SYDNEY (Reuters) - China’s slowdown might not be quite as severe as first feared but its “momentous” shift from investment-led growth is still having a chilling effect on trade globally, the International Monetary Fund said on Tuesday.
The Washington-based organisation cited recent policy stimulus from Beijing as it nudged up forecasts for China’s growth, even as it trimmed the outlook for the world as a whole.
The Fund now expects economic growth of 6.5 percent this year and 6.2 percent next, both up two-tenths of a percentage point from the last outlook in January.
That would still be a down from the 6.9 percent growth posted for 2015, which itself was the poorest showing in a quarter of a century.

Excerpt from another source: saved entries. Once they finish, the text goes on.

(* ===== verification/KDTree.v ===== *)
(** KDTree.v -- the tree of axis-aligned boxes that finds map objects near a point

    - src/src/apollo/modules/common/math/aaboxkdtree2d.h

    Objects are pointers of type [O]; what the tree asks of an object is the class
    [KDObject], and what it relies on is [object_ok]: the object lies inside its
    box.  [StdSort] is std::sort, which may order equal elements as it likes.
    A null pointer to a node is [Null].  [None] of a construction is a failed CHECK
    or fuel that has run out; an infinite double is [None]. *)

From S2P Require Import Prelude.
From S2P Require Import Double.
From S2P Require Import Geometry.
Local Open Scope Q_scope.

Class KDObject (O : Type) := { aabox : O -> AABox2d; ObjectDistanceSquareTo : O -> Vec2d -> double }.
Definition object_ok {O : Type} {KO : KDObject O} (o : O) : Prop :=
  box_wf (aabox o) /\ forall p, exists q, in_box (aabox o) q /\ ObjectDistanceSquareTo o p == DistanceSquareTo p q.

(** std::sort: a permutation in which no element is less than an earlier one. *)
Class StdSort := { std_sort : forall A : Type, (A -> A -> bool) -> list A -> list A }.
Arguments std_sort {_ A}.
Definition key_lt {A} (key : A -> double) (a b : A) : bool := dlt (key a) (key b).
Class StdSortLaws `{StdSort} := {
  std_sort_perm A (lt : A -> A -> bool) l : std_sort lt l ≡ₚ l;
  std_sort_sorted A (key : A -> double) l :
    StronglySorted (fun a b => key a <= key b) (std_sort (key_lt key) l);
  std_sort_reversed A (key : A -> double) l :
    StronglySorted (fun a b => key b <= key a) (std_sort (fun a b => key_lt key b a) l) }.

Record AABoxKDTreeParams := mkParams { max_depth : Z; max_leaf_size : Z; max_leaf_dimension : double }.
Definition default_params : AABoxKDTreeParams := mkParams (-1) (-1) (-1).

Inductive Partition := PARTITION_X | PARTITION_Y.
Record Boundary := mkBoundary {
  min_x_ : double; max_x_ : double; min_y_ : double; max_y_ : double; mid_x_ : double; mid_y_ : double }.

Section kdtree.
Context {O : Type} {KO : KDObject O} {SS : StdSort}.

Record Objects := mkObjects {
  num_objects_ : Z;
  objects_sorted_by_min_ : list O; objects_sorted_by_max_ : list O;
  objects_sorted_by_min_bound_ : list double; objects_sorted_by_max_bound_ : list double }.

Official figures for gross domestic product (GDP) due later this week are expected to show annual growth eased to 6.7 percent in the first quarter, though data from Beijing is often greeted with some scepticism by financial markets. ECONCN
“China, now the world’s largest economy on a purchasing-power-parity basis, is navigating a momentous but complex transition toward more sustainable growth based on consumption and services,” the Fund said in the foreword to its 200-page global outlook report.
“Ultimately, that process will benefit both China and the world,” added the Fund, whose spring meetings along with the World Bank will be held in Washington this week.
“Given China’s important role in global trade, however, bumps along the way could have substantial spillover effects.”
China accounts for a tenth of world trade and is among the top 10 trading partners for more than 100 countries. Crucially it was the biggest single spender on infrastructure, housing and the like, accounting for a quarter of world investment.
As that investment boom cooled, it took a toll on other countries’ exports. The IMF estimated every 1 percentage point investment-driven drop in China’s GDP, cut growth for the entire Group of Twenty by 0.25 percentage points.
“Even countries that have few direct trade linkages with China are being affected through the Chinese slowdown’s impact on prices of commodities and manufactured goods, and on global confidence and risk sentiment,” the Fund said.
It offered a long list of suggestions for reform, ranging from strengthening market forces in China, to widening the social safety net and reining in state-run enterprises.
“A well-managed rebalancing of China’s growth model would ultimately lift global growth and reduce tail risks,” the Fund concluded.